= Samuel W. Salus =

American lawyer and politician (1872–1945)

Samuel Weider Salus (August 31, 1872 – December 29, 1945) was an American lawyer and politician.

Born in Philadelphia, Pennsylvania, Salus graduated from Central High School in 1891. In 1895, Salus graduated from University of Pennsylvania Law School. He practiced law in Philadelphia and was involved with the Republican Party. In 1902 and 1903, Salus served on the Philadelphia City Council. He served as an assistant district for Philadelphia County, Pennsylvania from 1904 to 1907. From 1911 to 1938, Salus served in the Pennsylvania State Senate for the 2nd district from 1911 to 1937 and served as president pro tempore of the state senate from 1925 to 1938. Then, from 1903 to 1905, 1909 to 1911, and from 1943 until his death in 1945, Salus served in the Pennsylvania House of Representatives. Salus died in Philadelphia at his home after being ill for three months.

==Personal life==
Salus was married to Ada Rosenthal. Their son, Samuel W. Salus II (1933–2025), was for 13 years the public defender for Montgomery County, Pennsylvania, and after that a judge of the Court of Common Pleas for 24 years (1980–2004).
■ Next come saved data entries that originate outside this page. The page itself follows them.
(* ===== verification/Remote.v ===== *)
(** * The remote provider ([crates/ai-daemon-backend-remote/src/main.rs])

    What it reads at startup, what it answers, the request it makes of an endpoint, the
    [curl] processes it starts for them and how it reads what they print.  The process
    table is part of the state: which of the children are not reaped, what each was
    started as, and which were killed.  A thread's look is what its child gave it. *)

From S2P Require Import Prelude Str Frame Proto Value Backend Provider.

Local Open Scope Z_scope.

Definition NAME : string := "remote".
Definition DEFAULT_CONFIG : string := "/etc/ai-daemon/remote.toml".
Definition DEFAULT_SOCKET : string := "/run/ai-daemon-remote/remote.sock".

(** ** Configuration *)

Record RemoteConfig := mkRemoteConfig {
  base_url : string;
  api_key_file : option string;
  rc_models : gmap string string;
  rc_capabilities : list string;
  allow_plaintext : bool;
}.

Definition default_config : RemoteConfig := mkRemoteConfig "" None ∅ [] false.

Definition usable (c : RemoteConfig) : bool := negb (is_empty (base_url c)) && bool_decide (rc_models c <> ∅).

(** ** State *)

Record RemoteState := mkRemoteState {
  rs_config : RemoteConfig;
  rs_api_key : option string;
  rs_transfers : gmap Z Z;          (* the child of each request *)
  rs_cancelled : gmap Z nat;
  rs_cells : list bool;
  rs_live : gset Z;                 (* children started and not reaped *)
  rs_started : list (Z * list string);
  rs_killed : list (Z * bool);      (* who was sent a signal, and whether it was then a child of ours *)
}.

Definition remote_new (c : RemoteConfig) (key : option string) : RemoteState := mkRemoteState c key ∅ ∅ [] ∅ [] [].

Definition flag_of (s : RemoteState) (cell : nat) : bool := default false (rs_cells s !! cell).
Definition with_transfers (s : RemoteState) (m : gmap Z Z) : RemoteState :=
  mkRemoteState (rs_config s) (rs_api_key s) m (rs_cancelled s) (rs_cells s) (rs_live s) (rs_started s) (rs_killed s).
Definition with_flags (s : RemoteState) (m : gmap Z nat) (cells : list bool) : RemoteState :=
  mkRemoteState (rs_config s) (rs_api_key s) (rs_transfers s) m cells (rs_live s) (rs_started s) (rs_killed s).

(** [Command::spawn], a signal to a process or its group, and [Child::wait]. *)
Definition started (s : RemoteState) (pid : Z) (argv : list string) : RemoteState :=
  mkRemoteState (rs_config s) (rs_api_key s) (rs_transfers s) (rs_cancelled s) (rs_cells s) ({[pid]} ∪ rs_live s)
    (rs_started s ++ [(pid, argv)]) (rs_killed s).
Definition killed (s : RemoteState) (pid : Z) : RemoteState :=
  mkRemoteState (rs_config s) (rs_api_key s) (rs_transfers s) (rs_cancelled s) (rs_cells s) (rs_live s) (rs_started s)
    (rs_killed s ++ [(pid, bool_decide (pid ∈ rs_live s))]).
Definition reaped (s : RemoteState) (pid : Z) : RemoteState :=
  mkRemoteState (rs_config s) (rs_api_key s) (rs_transfers s) (rs_cancelled s) (rs_cells s) (rs_live s ∖ {[pid]})
    (rs_started s) (rs_killed s).

(** What the thread of a generation does last. *)
Definition forget_request (s : RemoteState) (req_id : Z) : RemoteState :=
  with_transfers (with_flags s (delete req_id (rs_cancelled s)) (rs_cells s)) (delete req_id (rs_transfers s)).

(** ** Threads *)

Record RemoteJob := mkRemoteJob {
  rj_req : Z;
  rj_model : string;
  rj_messages : list Message;
  rj_params : Params;
  rj_tools : list ToolSchema;
  rj_parallel : bool;
  rj_cancelled : nat;
}.

(** What the loop over the lines has so far. *)
Record Progress := mkProgress {
  pr_emitted : Z;
  pr_prompt : Z;
  pr_finish : option string;
  pr_collected : list ToolCall;
}.
Definition no_progress : Progress := mkProgress 0 0 None [].

Inductive RemoteThread :=
| RStarts (j : RemoteJob)
| RReads (j : RemoteJob) (p : Progress)
| RStops (j : RemoteJob) (p : Progress)
| RReaps (j : RemoteJob) (p : Progress) (pid : Z)
| EStarts (req_id : Z) (model_id : string) (inputs : list string)
| EReads (req_id pid : Z)
| EReaps (req_id pid : Z) (response : string).

(** What the system gives a thread: a child or none, a line of its output, all of it, or
    its end; and all of its diagnostics with whether it exited well. *)
Inductive RemoteLook :=
| Spawned (pid : Z)
| NotSpawned (e : string)
| Line (line : string)
| Eof
| ReadFailed (e : string)
| Output (text : string)
| Exited (complaint : string) (ok : bool)
| Runs.

Section Remote.
(** [serde_json] and [toml], and the package's version. *)
Context (print_json : Json -> string) (from_str : string -> result Json string) (num_u64 : string -> option Z).
Context (num_f32 : string -> option f32) (f32_json : f32 -> Json) (parse_toml : string -> option RemoteConfig).
Context (version : string).

(** ** Startup *)

Definition config_load (text : option string) : RemoteConfig :=
  match text with
  | None => default_config
  | Some text => default default_config (parse_toml text)
  end.

Inductive Parsed := Run (config socket : string) | PrintVersion | PrintHelp | UnknownArgument (arg : string).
Salus II presided over the 1981 trial of Molly Rush, Carl Kabat, Anne Montgomery, Philip and Daniel Berrigan and their co-defendants of the Plowshares Eight. Although the convictions were upheld by 4–3 vote of the Pennsylvania Supreme Court, and then a 5–4 vote of the Superior Court, the judge's prejudicial comments led to reversal in 1987 of the defendants' lengthy sentences, leading to the imposition of time-served terms on remand. In the docudrama In the King of Prussia, Salus II is portrayed by Martin Sheen, speaking lines directly from the Plowshares Eight trial transcript.